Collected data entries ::
(** What the users of a mutex that starts as [x0] can rely on. *)
Definition mutex_excludes (x0 : St) : Prop :=
  ∀ s0 y, sched_ok s0 [] → rtc mstep {| ms_s := s0; ms_x := x0; ms_ph := ∅ |} y →
    (∀ t u, phase_of (ms_ph y) t = In → phase_of (ms_ph y) u = In → t = u) ∧
    (∀ t, cur (ms_s y) = Some t → phase_of (ms_ph y) t ∈ [Out; Trying] →
       ∃ r z, lock (ms_s y, ms_x y) = Ok (r, z) ∧
         (r = Returned ↔ ∀ u, phase_of (ms_ph y) u ∉ [In; Waiting])) ∧
    (∀ t, cur (ms_s y) = Some t → phase_of (ms_ph y) t = In →
       ∃ z, unlock (ms_s y, ms_x y) = Ok (tt, z)).

Lemma mutex_excludes_lemma x0 : m_rep x0 None [] → mutex_excludes x0.
Proof.
  intros Hx0 s0 y Hs0 Hreach.
  assert (∃ o ws, msys_inv y o ws) as (o & ws & [Hrep Hs Hin Hw Ho Hc]).
  { assert (msys_inv {| ms_s := s0; ms_x := x0; ms_ph := ∅ |} None []) as Hinit.
    { split; try done. intros t. simpl. split; [done|]. intros [?%elem_of_nil|[? _]]; done. }
    revert Hinit. generalize (@None Z) as o, (@nil Z) as ws.
    induction Hreach as [|a b c Hab _ IH]; intros o ws Hinv; [eauto|].
    destruct (mstep_inv _ _ _ _ Hinv Hab) as (? & ? & ?). eauto. }
  split_and!.
  - intros t u Ht%Hin Hu%Hin. congruence.
  - intros t Ht Hp. destruct o as [u|].
    + assert (phase_of (ms_ph y) u ∈ [In; Waiting]) as Hu
        by (destruct (Ho u eq_refl) as [->|[-> _]]; set_solver).
      destruct (m_lock_taken _ _ t u ws Ht Hrep) as (s2 & x2 & [(Hl2 & _)|(Hl2 & _)]);
        eexists _, _; (split; [exact Hl2|]); (split; [done|]); intros Hall; by destruct (Hall u).
    + destruct (m_lock_free _ _ t ws Ht Hrep) as (x2 & Hl2 & _). eexists _, _. split; [exact Hl2|].
      split; [|done]. intros _ u. pose proof (m_free _ _ Hrep) as ->. rewrite !elem_of_cons.
      intros [Hu|[Hu|[]%elem_of_nil]]; [by apply Hin in Hu|]. apply Hw in Hu as [?%elem_of_nil|[? _]]; done.
  - intros t Ht Hp. pose proof (Hin t Hp) as ->.
    destruct (m_unlock (ms_s y) _ _ _ Hrep) as (s2 & x2 & Hu & _). eauto.
Qed.
End mutex_users.

(** ** Tasks that use a semaphore; [downs] and [ups] count the calls *)

Record SSys := { ss_s : Sched; ss_x : Semaphore; downs : Z; ups : Z }.

Inductive sem_step : SSys → SSys → Prop :=
  | se_dispatch s x d u b s' : cur s = None → run_next s = Ok (b, s') →
      sem_step {| ss_s := s; ss_x := x; downs := d; ups := u |} {| ss_s := s'; ss_x := x; downs := d; ups := u |}
  | se_suspend s x d u s' : suspend_current_and_run_next s = Ok (tt, s') →
      sem_step {| ss_s := s; ss_x := x; downs := d; ups := u |} {| ss_s := s'; ss_x := x; downs := d; ups := u |}
  | se_down s x d u t r s' x' : cur s = Some t → down (s, x) = Ok (r, (s', x')) →
      sem_step {| ss_s := s; ss_x := x; downs := d; ups := u |} {| ss_s := s'; ss_x := x'; downs := d + 1; ups := u |}
  | se_up s x d u t s' x' : cur s = Some t → up (s, x) = Ok (tt, (s', x')) →
      sem_step {| ss_s := s; ss_x := x; downs := d; ups := u |} {| ss_s := s'; ss_x := x'; downs := d; ups := u + 1 |}.

Definition counts_ok (init d u : Z) : Prop := init + u < 2 ^ 63 ∧ d < 2 ^ 63.
Lemma turn_ok y t l : psys_inv y → cur (p_s y) = Some t → pcs y !! t = Some l → ∃ y', turn prog t y = Ok (tt, y').
Proof.
  intros Hy Ht Hl. pose proof (di_only Hdisc l) as Honly.
  enough (∃ y', effect t y (prog l) y') as [y' He] by (exists y'; by apply (turn_effect prog t l)).
  assert (∀ m, (m < nm)%nat → is_Some (mxs y !! m)) as Hsome by (intros m Hm; apply lookup_lt_is_Some; by rewrite (pi_count _ Hy)).
  destruct (prog l) as [m k|m k| | | | |k|k|f|] eqn:Hp; try done; [| |eexists; by constructor..].
  - destruct (di_lock Hdisc _ _ _ Hp) as (Hlt & _). destruct (Hsome m Hlt) as [x Hx].
    destruct (locked x) eqn:Hlk; eexists; [by eapply ef_lock_wait|by eapply ef_lock].
  - destruct (di_unlock Hdisc _ _ _ Hp) as (Hcl & _).
    assert (m < nm)%nat as Hlt by (pose proof (di_range Hdisc l) as Hr; rewrite Hcl in Hr; by apply Forall_cons in Hr as [? _]).
    destruct (Hsome m Hlt) as [x Hx]. destruct (pi_mutex _ Hy m x Hx) as [o Ho].
    destruct (mutex_inv_unlock y (goto t k y) t l k m x o Ho Hp Hl eq_refl) as [Hlk _].
    + by apply (running_holds y t l m Hy Ht Hl ltac:(rewrite Hcl; by left)).
    + eapply queue_nodup; [apply Hy|done].
    + destruct (wait_queue x) as [|v q] eqn:Hq; eexists.
      * eapply ef_unlock; [done|done|by apply re_free].
      * eapply ef_unlock; [done|done|by eapply re_next].
Qed.

(** A mutex with waiters: its owner is parked for a larger one, unless it can run. *)
Lemma larger_queue y m x : psys_inv y → cur (p_s y) = None → ready_queue (p_s y) = [] → asleep y = [] →
  mxs y !! m = Some x → wait_queue x ≠ [] → ∃ m' x', (m < m')%nat ∧ mxs y !! m' = Some x' ∧ wait_queue x' ≠ [].
Proof.
  intros [[_ Hlive] _ Hm [Hse Hcv]] Hc Hr Ha Hx Hne. destruct (Hm m x Hx) as [o [_ Hf Hcl Hown _]].
  destruct o as [u|]; [|by rewrite Hf in Hne]. destruct (proj2 (Hcl u)) as (l & Hl & Hin); [by left|].
  assert (u ∈ parked y) as Hu.
  { pose proof (Hlive u l Hl) as Hu. unfold places in Hu. rewrite Hc, Hr in Hu. apply Hu. intros He.
    rewrite (di_exit Hdisc _ He) in Hin. by apply not_elem_of_nil in Hin. }
  unfold parked in Hu. rewrite Hse, Hcv, Ha in Hu. simpl in Hu. rewrite app_nil_r in Hu.
  apply list_elem_of_In, in_concat in Hu as (q & Hq%list_elem_of_In & Huq%list_elem_of_In).
  apply list_elem_of_fmap in Hq as (x' & -> & [m' Hx']%list_elem_of_lookup).
  destruct (Hm m' x' Hx') as [o' [_ _ _ _ Hlast]]. destruct (Hlast u Huq) as (l' & l0 & Hl' & Hl0). simplify_eq.
  destruct (di_lock Hdisc _ _ _ Hl0) as (_ & Hcs & Hs).
  exists m', x'. split_and!; [|done|by intros E; rewrite E in Huq; apply not_elem_of_nil in Huq].
  rewrite Hcs in Hin. apply elem_of_cons in Hin as [->|Hin].
  - exfalso. by apply (Hown u eq_refl); simplify_eq.
  - rewrite Forall_forall in Hs. by apply Hs.
Qed.

Lemma no_deadlock y t l : psys_inv y → pcs y !! t = Some l → prog l ≠ Exit →
  cur (p_s y) ≠ None ∨ ready_queue (p_s y) ≠ [] ∨ asleep y ≠ [].
Proof.
  intros Hy Hl Hne. destruct (cur (p_s y)) as [|] eqn:Hc; [by left|]. destruct (ready_queue (p_s y)) eqn:Hr; [|by right; left].
  destruct (asleep y) eqn:Ha; [|by right; right]. exfalso.
  assert (∀ n m x, (nm - m < n)%nat → mxs y !! m = Some x → wait_queue x ≠ [] → False) as Hno.
  { induction n as [|n IH]; intros m x Hlt Hx Hw; [lia|]. pose proof (lookup_lt_Some _ _ _ Hx) as Hmx. rewrite (pi_count _ Hy) in Hmx.
    destruct (larger_queue y m x Hy Hc Hr Ha Hx Hw) as (m' & x' & Hmm & Hx' & Hw'). eapply (IH m' x'); [lia|done|done]. }
  pose proof (pl_live _ _ (pi_placed _ Hy) t l Hl Hne) as Ht. unfold places, parked in Ht. destruct (pi_queues _ Hy) as [Hse Hcv].
  rewrite Hc, Hr, Ha, Hse, Hcv in Ht. simpl in Ht. rewrite app_nil_r in Ht.
  apply list_elem_of_In, in_concat in Ht as (q & Hq%list_elem_of_In & Htq%list_elem_of_In).
  apply list_elem_of_fmap in Hq as (x & -> & [m Hx]%list_elem_of_lookup).
  eapply (Hno (S nm) m x); [lia|done|]. intros E. rewrite E in Htq. by apply not_elem_of_nil in Htq.
Qed.
End mutexes.

(** ** Sums over the threads *)

Section sums.
Context {Loc : Type}.

Definition msum (f : Z → Loc → nat) (m : gmap Z Loc) : nat := map_fold (λ t l n, (f t l + n)%nat) 0%nat m.

Lemma msum_insert f m t l : m !! t = None → msum f (<[t := l]> m) = (f t l + msum f m)%nat.
Proof. intros Ht. refine (map_fold_insert_L (λ t l n, (f t l + n)%nat) 0%nat t l m _ Ht). intros. lia. Qed.
Lemma msum_delete f m t l : m !! t = Some l → msum f m = (f t l + msum f (delete t m))%nat.
Proof. intros Ht. refine (map_fold_delete_L (λ t l n, (f t l + n)%nat) 0%nat t l m _ Ht). intros. lia. Qed.
Lemma msum_le f g m : (∀ t l, m !! t = Some l → (f t l <= g t l)%nat) → (msum f m <= msum g m)%nat.
Proof.
  induction m as [|t l m Ht IH] using map_ind; intros Hfg; [done|]. rewrite !msum_insert by done.
  pose proof (Hfg t l ltac:(by rewrite lookup_insert_eq)).
  enough (msum f m <= msum g m)%nat by lia. apply IH. intros u lu Hu. apply Hfg. rewrite lookup_insert_ne; [done|]. intros ->. congruence.
Qed.
(* ===== verification/Adders.v ===== *)
(** * The adders

    [user/src/bin/race_adder*.rs]: sixteen threads that each add 1 to a static
    variable a thousand times, by reading it, computing for a while and writing it
    back.  [Blocking] protects the addition by a mutex
    ([race_adder_mutex_blocking.rs]), [Atomic] by a compare-exchange on a flag
    ([race_adder_atomic.rs]), [Loop] by testing and then setting the flag
    ([race_adder_loop.rs]), [Racy] by nothing ([race_adder.rs]).  The run starts
    when [main] has created the threads.  There is one processor, so memory is
    sequentially consistent whatever ordering the accesses ask for. *)

From S2P Require Import Prelude Sched Sync Threads.

Inductive variant := Blocking | Atomic | Loop | Racy.

Definition PER_THREAD : nat := 1000.
Definition THREAD_COUNT : nat := 16.

(** The static variables. *)
Record AMem := { A : Z; OCCUPIED : bool }.

(** The locations: the iteration, the next statement and the local variables. *)
Inductive astage := Enter | Retry | Claim | Read | Compute | Write | Leave.
#[export] Instance astage_eq_dec : EqDecision astage.
Proof. solve_decision. Defined.
Record ALoc := mkALoc { a_it : nat; a_st : astage; a_t : Z; a_cur : Z }.

(** [for _ in 0..500 { t = t * t % 10007; }] *)
Definition work (t : Z) : Z := Nat.iter 500 (λ t, wrap64 (t * t) mod 10007) t.

(** The thread function [f]. *)
Definition adder (v : variant) (l : ALoc) : instr AMem ALoc :=
  let go s := mkALoc (a_it l) s (a_t l) (a_cur l) in
  let next := mkALoc (S (a_it l)) Enter (a_t l) (a_cur l) in
  if (a_it l <? PER_THREAD)%nat then
    match a_st l with
    | Enter =>
        match v with
        | Blocking => Lock 0 (go Read)
        | Atomic => Act (λ _ m, if OCCUPIED m then (m, go Retry) else ({| A := A m; OCCUPIED := true |}, go Read))
        | Loop => Act (λ _ m, if OCCUPIED m then (m, go Retry) else (m, go Claim))
        | Racy => Act (λ _ m, (m, go Read))
        end
    | Retry => Yield (go Enter)
    | Claim => Act (λ _ m, ({| A := A m; OCCUPIED := true |}, go Read))
    | Read => Act (λ _ m, (m, mkALoc (a_it l) Compute (a_t l) (A m)))
    | Compute => Act (λ _ m, (m, mkALoc (a_it l) Write (work (a_t l)) (a_cur l)))
    | Write => Act (λ _ m, ({| A := wrap64 (a_cur l + 1); OCCUPIED := OCCUPIED m |}, go Leave))
    | Leave =>
        match v with
        | Blocking => Unlock 0 next
        | Racy => Act (λ _ m, (m, next))
        | _ => Act (λ _ m, ({| A := A m; OCCUPIED := false |}, next))
        end
    end
  else Exit.

Abbreviation Sys := (PSys AMem ALoc).

(** ** Counting *)

(** The additions a thread has completed, and a thread between its read and
    its write. *)
Definition added (l : ALoc) : nat :=
  (a_it l + if (a_it l <? PER_THREAD)%nat then match a_st l with Leave => 1 | _ => 0 end else 0)%nat.
Definition pending (l : ALoc) : Prop := (a_it l < PER_THREAD)%nat ∧ (a_st l = Compute ∨ a_st l = Write).
#[export] Instance pending_dec l : Decision (pending l).
Proof. unfold pending. apply _. Defined.
Lemma sems_inv_step b y y' : counting → Forall (λ c, 0 <= c < 2 ^ 62) init → sems_inv y → small y → pstep prog b y y' → sems_inv y'.
Proof.
  intros Hcn Hinit Hy Hsm Hstep. pose proof (placed_step prog b y y' (sv_placed _ Hy) Hstep) as Hpl'. destruct b; cycle 1.
  { destruct (idle_step prog y y' (sv_placed _ Hy) Hstep) as (_ & Hpc & Hm & Hs & Hcv & _).
    destruct Hy as [Hpl Hlen Hc Hq Hp (Hn1 & Hn2 & Hn3)]. unfold total in *. split; rewrite ?Hs, ?Hm, ?Hcv; unfold total; rewrite ?Hpc; try done.
    split_and!; try done. inversion Hstep as [| |? a1 v a2 ? Ha| |]; subst; try done. rewrite Hn3 in Ha. by destruct a1. }
  inversion Hstep as [| | | |? t ? Ht He]; subst.
  destruct (pcs y !! t) as [l|] eqn:Hl; [|by unfold turn, mbind, M_bind, get in He; rewrite Hl in He].
  apply (turn_effect prog t l y y' Ht Hl) in He. pose proof (cn_only Hcn l) as Hok.
  assert (∀ i x, sems y !! i = Some x → (i < length init)%nat → - 2 ^ 62 < count x < 2 ^ 63 - 1) as Hrange.
  { intros i x Hx Hi. destruct (lookup_lt_is_Some_2 init i Hi) as [c Hc]. rewrite (sv_count _ Hy i x c Hx Hc).
    pose proof (proj1 (Forall_lookup _ _) Hinit i c Hc). simpl in *. specialize (Hsm i). unfold total in *. lia. }
  destruct (prog l) as [| |i k|i k| | | | |f|] eqn:Hp; try done.
  - inversion He as [| | |? ? x Hx Hc|? ? x Hx Hc| | | | | | | | |]; subst; specialize (Hrange i x Hx Hok); pose proof (sv_queue _ Hy i x Hx) as Hq;
      rewrite to_signed_id in Hc by lia; rewrite to_signed_id in * by lia;
      (eapply (sems_inv_call y _ t l k i x _ 1 0); [done|done|done|done|done|done|done|done|..];
        [by intros j; apply (cn_down Hcn l i k j)|intros j; case_decide; pose proof (cn_down Hcn l i k j Hp); lia|simpl; lia|..]).
    + simpl. lia.
    + intros v Hv. by left.
    + simpl. rewrite length_app. simpl. lia.
    + simpl. intros v [?|Hw%list_elem_of_singleton]%elem_of_app; [by left|by right].
  - inversion He as [| | | | |? ? x Hx Hc|? ? x v q Hx Hc Hqq| | | | | | |]; subst; specialize (Hrange i x Hx Hok); pose proof (sv_queue _ Hy i x Hx) as Hq;
      rewrite to_signed_id in Hc by lia; rewrite to_signed_id in * by lia;
      (eapply (sems_inv_call y _ t l k i x _ 0 1); [done|done|done|done|done|done|done|done|..];
        [intros j; case_decide; pose proof (cn_up Hcn l i k j Hp); lia|by intros j; apply (cn_up Hcn l i k j)|simpl; lia|..]).
    + simpl. destruct Hc as [?|Hc]; [lia|]. rewrite Hc in *. simpl in *. lia.
    + intros v Hv. by left.
    + rewrite Hqq in Hq. simpl in *. lia.
    + simpl. intros w Hw. left. rewrite Hqq. by right.
  - inversion He; subst. eapply (sems_inv_same y _ t l); try done. intros j. by apply (cn_act Hcn l f).
  - inversion He; subst. eapply (sems_inv_same y _ t l l); try done. simpl. by rewrite insert_id.
Qed.

Lemma sem_queue_nodup y i x : placed prog y → sems y !! i = Some x → NoDup (sem_queue x).
Proof.
  intros Hpl Hx. pose proof (so_nodup _ _ (pl_sched _ _ Hpl)) as Hnd. destruct (parked_sem y i x Hx) as (u & v & Hp & _).
  unfold places in Hnd. rewrite Hp in Hnd. do 3 apply NoDup_app in Hnd as (_ & _ & Hnd).
  by apply NoDup_app in Hnd as (? & _ & _).
Qed.

(** What the threads that are not parked have taken was there. *)
Lemma granted y i x c (f : Z → Loc → nat) : sems_inv y → sems y !! i = Some x → init !! i = Some c →
  (∀ t l, pcs y !! t = Some l → (f t l + (if decide (t ∈ sem_queue x) then 1 else 0) <= downs i l)%nat) →
  Z.of_nat (msum f (pcs y)) <= c + total (ups i) y.
Proof.
  intros Hy Hx Hc Hf. pose proof (sv_count _ Hy i x c Hx Hc) as Hcount. pose proof (sv_queue _ Hy i x Hx) as Hq.
  assert (msum (λ t l, f t l + (if decide (t ∈ sem_queue x) then 1 else 0)) (pcs y) <= msum (λ _, downs i) (pcs y))%nat as Hle
    by (by apply msum_le). rewrite msum_add, msum_members in Hle.
  - unfold total in *. lia.
  - eapply sem_queue_nodup; [apply Hy|done].
  - intros t Ht. destruct (sv_parked _ Hy i x t Hx Ht) as (_ & k & -> & _). by eexists.
Qed.

(** A thread is parked only on a semaphore with nothing left. *)
Lemma parked_empty y i x c t : sems_inv y → sems y !! i = Some x → init !! i = Some c → t ∈ sem_queue x →
  total (downs i) y = c + total (ups i) y + Z.of_nat (length (sem_queue x)).
Proof.
  intros Hy Hx Hc Ht. pose proof (sv_count _ Hy i x c Hx Hc). rewrite (sv_queue _ Hy i x Hx).
  pose proof (sv_queue _ Hy i x Hx). destruct (sem_queue x); [by apply not_elem_of_nil in Ht|]. simpl in *. lia.
Qed.

Lemma sem_turn_ok y t l : counting → sems_inv y → cur (p_s y) = Some t → pcs y !! t = Some l → ∃ y', turn prog t y = Ok (tt, y').
Proof.
  intros Hcn Hy Ht Hl. enough (∃ y', effect t y (prog l) y') as [y' He] by (exists y'; by apply (turn_effect prog t l)).
  pose proof (cn_only Hcn l) as Hok. destruct (prog l) as [| |i k|i k| | | | |f|]; try done.
  - destruct (lookup_lt_is_Some_2 (sems y) i) as [x Hx]; [by rewrite (sv_len _ Hy)|].
    destruct (decide (0 <= to_signed 64 (count x - 1))); eexists; [by eapply ef_down|eapply ef_down_wait; [done|lia]].
  - destruct (lookup_lt_is_Some_2 (sems y) i) as [x Hx]; [by rewrite (sv_len _ Hy)|].
    destruct (decide (0 < to_signed 64 (count x + 1))); [eexists; eapply ef_up; [done|by left]|].
    destruct (sem_queue x) as [|v q] eqn:Hq; eexists; [eapply ef_up; [done|by right]|eapply ef_up_wake; [done|lia|done]].
  - eexists. apply ef_act.
  - eexists. apply ef_exit.
Qed.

Work order :: Extract every line containing the string "unfold" from the data above.

Your solution ::
  { pose proof (Hlive u l Hl) as Hu. unfold places in Hu. rewrite Hc, Hr in Hu. apply Hu. intros He.
  unfold parked in Hu. rewrite Hse, Hcv, Ha in Hu. simpl in Hu. rewrite app_nil_r in Hu.
  pose proof (pl_live _ _ (pi_placed _ Hy) t l Hl Hne) as Ht. unfold places, parked in Ht. destruct (pi_queues _ Hy) as [Hse Hcv].
Proof. unfold pending. apply _. Defined.
    destruct Hy as [Hpl Hlen Hc Hq Hp (Hn1 & Hn2 & Hn3)]. unfold total in *. split; rewrite ?Hs, ?Hm, ?Hcv; unfold total; rewrite ?Hpc; try done.
  destruct (pcs y !! t) as [l|] eqn:Hl; [|by unfold turn, mbind, M_bind, get in He; rewrite Hl in He].
    pose proof (proj1 (Forall_lookup _ _) Hinit i c Hc). simpl in *. specialize (Hsm i). unfold total in *. lia. }
  unfold places in Hnd. rewrite Hp in Hnd. do 3 apply NoDup_app in Hnd as (_ & _ & Hnd).
  - unfold total in *. lia.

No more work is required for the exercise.